Le colonel Ilya Starinov (1937)

Biographie[modifier | modifier le code]

Né dans une humble famille de Voinovo (Oblast d'Orel), très jeune il commence à travailler.

Guerre civile russe[modifier | modifier le code]

Incorporé en 1918 dans l'Armée rouge, Starinov sert dans le 20e régiment de la 3e division de fusiliers combattant les troupes de Kornilov. Fait prisonnier près de Koursk, il s'évade et rejoint les siens, puis est blessé au pied.

Guéri, il est placé dans la 27e compagnie de sapeurs du 9e bataillon d'ingénieurs. Il participe aux combats contre les troupes de Dénikine et Wrangel en Crimée, et atteint Kertch.

Au début des années 1920, Starinov étudie dans une école d'ingénieurs des chemins de fer militaires. Il apprend les techniques de dynamitage, puis se forme aux techniques de la guérilla. Il devient expert dans cette branche, donne des cours dans diverses écoles, à Tiraspol.

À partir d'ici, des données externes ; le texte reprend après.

(* ===== verification/EptProof.v ===== *)
(** * The EPT tree implements a map from guest frames to leaf entries

    The specification is what the processor sees: [hw_walk] translates a guest frame by
    walking the tables in memory from the EPT pointer.  The invariant [ept_inv] names
    the table of every subtree (a ghost map from level and prefix to frame), says that
    the entries in memory point to them, that no two tables share a frame, and that the
    cache of frequently used tables agrees with memory. *)

From stdpp Require Import base numbers list gmap.
From Stdlib Require Import ZArith Lia.
From S2P Require Import Prelude HaxList Bitmap MemTypes EptTree.
#[local] Open Scope Z_scope.

(** What the host promises about page frames. *)
Class PhysHostLaws (PH : PhysHost) := {
  (** The frame is not in use. *)
  phys_free : pstate -> Z -> Prop;
  alloc_laws p r p' : alloc_page_frame p = (r, p') ->
    (forall q, phys_free p' q -> phys_free p q) /\
    forall pfn, r = Some pfn -> phys_free p pfn /\ ~ phys_free p' pfn /\
                                0 <= pfn < 2 ^ 40 /\ pfn <> INVALID_PFN;
  map_laws p pfn r p' : map_page_frame pfn p = (r, p') ->
    forall q, phys_free p' q -> phys_free p q;
}.

(** Hosts on which every frame can be mapped (64-bit kernels map all physical memory). *)
Definition maps_ok (PH : PhysHost) : Prop := forall pfn p, (map_page_frame pfn p).1 = true.

(** Calls of the host. *)
Definition phys_step {PH : PhysHost} (p p' : pstate) : Prop :=
  (exists r, alloc_page_frame p = (r, p')) \/ (exists pfn r, map_page_frame pfn p = (r, p')).

(** Between the host states [p] and [p'] the last call was refused. *)
Definition host_refused {PH : PhysHost} (p p' : pstate) : Prop :=
  exists p1, rtc phys_step p p1 /\
    (alloc_page_frame p1 = (None, p') \/ exists pfn, map_page_frame pfn p1 = (false, p')).

Lemma phys_steps_free {PH : PhysHost} {PL : PhysHostLaws PH} p p' q :
  rtc phys_step p p' -> phys_free p' q -> phys_free p q.
Proof.
  induction 1 as [|p p1 p' [[r E]|(pfn & r & E)] _ IH]; [done|..]; intros H%IH.
  - by apply (proj1 (alloc_laws _ _ _ E)).
  - by apply (map_laws _ _ _ _ E).
Qed.

Lemma host_refused_before {PH : PhysHost} p p' p'' :
  rtc phys_step p p' -> host_refused p' p'' -> host_refused p p''.
Proof. intros H (p1 & H1 & Hr). exists p1. split; [by etrans|done]. Qed.

(** ** Bit fields *)
Section Bits.

Lemma ones_land a n : 0 <= n -> 0 <= a < 2 ^ n -> a &! Z.ones n = a.
Proof. intros Hn Ha. rewrite Z.land_ones by done. by apply Z.mod_small. Qed.

Lemma land_7 a : a &! 7 = a mod 8.
Proof. change 7 with (Z.ones 3). by rewrite Z.land_ones. Qed.

Lemma land_511 a : a &! 511 = a mod 512.
Proof. change 511 with (Z.ones 9). by rewrite Z.land_ones. Qed.

(** A field above the bits of [a] adds up. *)
Lemma lor_shiftl_add a b n : 0 <= n -> 0 <= a < 2 ^ n -> a |! Z.shiftl b n = a + b * 2 ^ n.
Proof.
  intros Hn Ha. rewrite <- (Z.shiftl_mul_pow2 b) by done.
  rewrite <- Z.lxor_lor, <- Z.add_nocarry_lxor; [done|..];
    apply Z.bits_inj'; intros k Hk; rewrite Z.land_spec, Z.bits_0, Z.shiftl_spec by done;
    (destruct (Z.lt_ge_cases k n);
      [rewrite (Z.testbit_neg_r b) by lia; apply andb_false_r
      |rewrite <- (Z.mod_small a (2 ^ n)) by done;
       rewrite Z.mod_pow2_bits_high by lia; done]).
Qed.

Lemma make_epte_val perm mt pfn :
  0 <= perm < 8 -> 0 <= mt < 8 -> 0 <= pfn < 2 ^ 40 ->
  make_epte perm mt pfn = perm + mt * 8 + pfn * 4096.
Proof.
  intros Hp Hm Hf. unfold make_epte. rewrite !land_7, !(Z.mod_small _ 8), ones_land by lia.
  rewrite (lor_shiftl_add perm) by lia. rewrite lor_shiftl_add by lia. lia.
Qed.

Lemma make_epte_pfn perm mt pfn :
  0 <= perm < 8 -> 0 <= mt < 8 -> 0 <= pfn < 2 ^ 40 ->
  epte_pfn (make_epte perm mt pfn) = pfn.
Proof.
  intros. rewrite make_epte_val by done. unfold epte_pfn. rewrite shiftr_12.
  replace ((perm + mt * 8 + pfn * 4096) / 4096) with pfn by (apply Z.div_unique with (perm + mt * 8); lia).
  apply ones_land; lia.
Qed.

Lemma make_epte_perm perm mt pfn :
  0 <= perm < 8 -> 0 <= mt < 8 -> 0 <= pfn < 2 ^ 40 ->
  epte_perm (make_epte perm mt pfn) = perm.
Proof.
  intros. rewrite make_epte_val by done. unfold epte_perm. rewrite land_7.
  symmetry. apply Z.mod_unique with (mt + pfn * 512); lia.
Qed.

En 1933, Starinov fait partie des cadres du GRU, section Transport Militaire. Il suit l'enseignement de Mikhail Svetchnikov[1] à l'Académie Militaire Mikhaïl Frounze. En mai 1935 il est sous-directeur de la station Leningrad-Moscou, est présenté aux personnages importants que sont Vorochilov, Boris Chapochnikov, Mikhaïl Toukhatchevski, Vassili Blücher, Vitaly Primakov[2].

Guerre civile espagnole[modifier | modifier le code]

Starinov combattit en Espagne de novembre 1936 à novembre 1937, sous les ordres de Y.K. Berzine (Я.К. Берзин) et de ses lieutenants Rodion Malinovski, Kirill Meretskov et Manfred Stern (general Kleber), dans la région de Teruel, de Saragosse, et aux alentours de Madrid et de Barcelone.

Il devint conseiller (asesor) du « XIV Cuerpo de Ejército Guerrillero » fondé par Vicente Rojo : 2 000 hommes, patronnés par Dolores Ibárruri (La Pasionaria), commandés par Domingo Ungría et basés à Alcalá de Henares, près de Madrid.

Starinov apprend aux partisans à fabriquer, poser et faire sauter des mines, ainsi que les diverses techniques et tactiques de la « guerre de diversion ». Près de Valence (Espagne) et de Jaén, il organise des écoles où sont préparées de nombreuses opérations. Il est accompagné d'une traductrice, A.K. Obroutcheva (А.К. Обручева)[3], qui deviendra sa femme. Rodolfo (le pseudonyme de Starinov en Espagne) est en un an à l'origine de 200 sabotages majeurs, entrainant au bas mot 2 000 morts chez l'ennemi.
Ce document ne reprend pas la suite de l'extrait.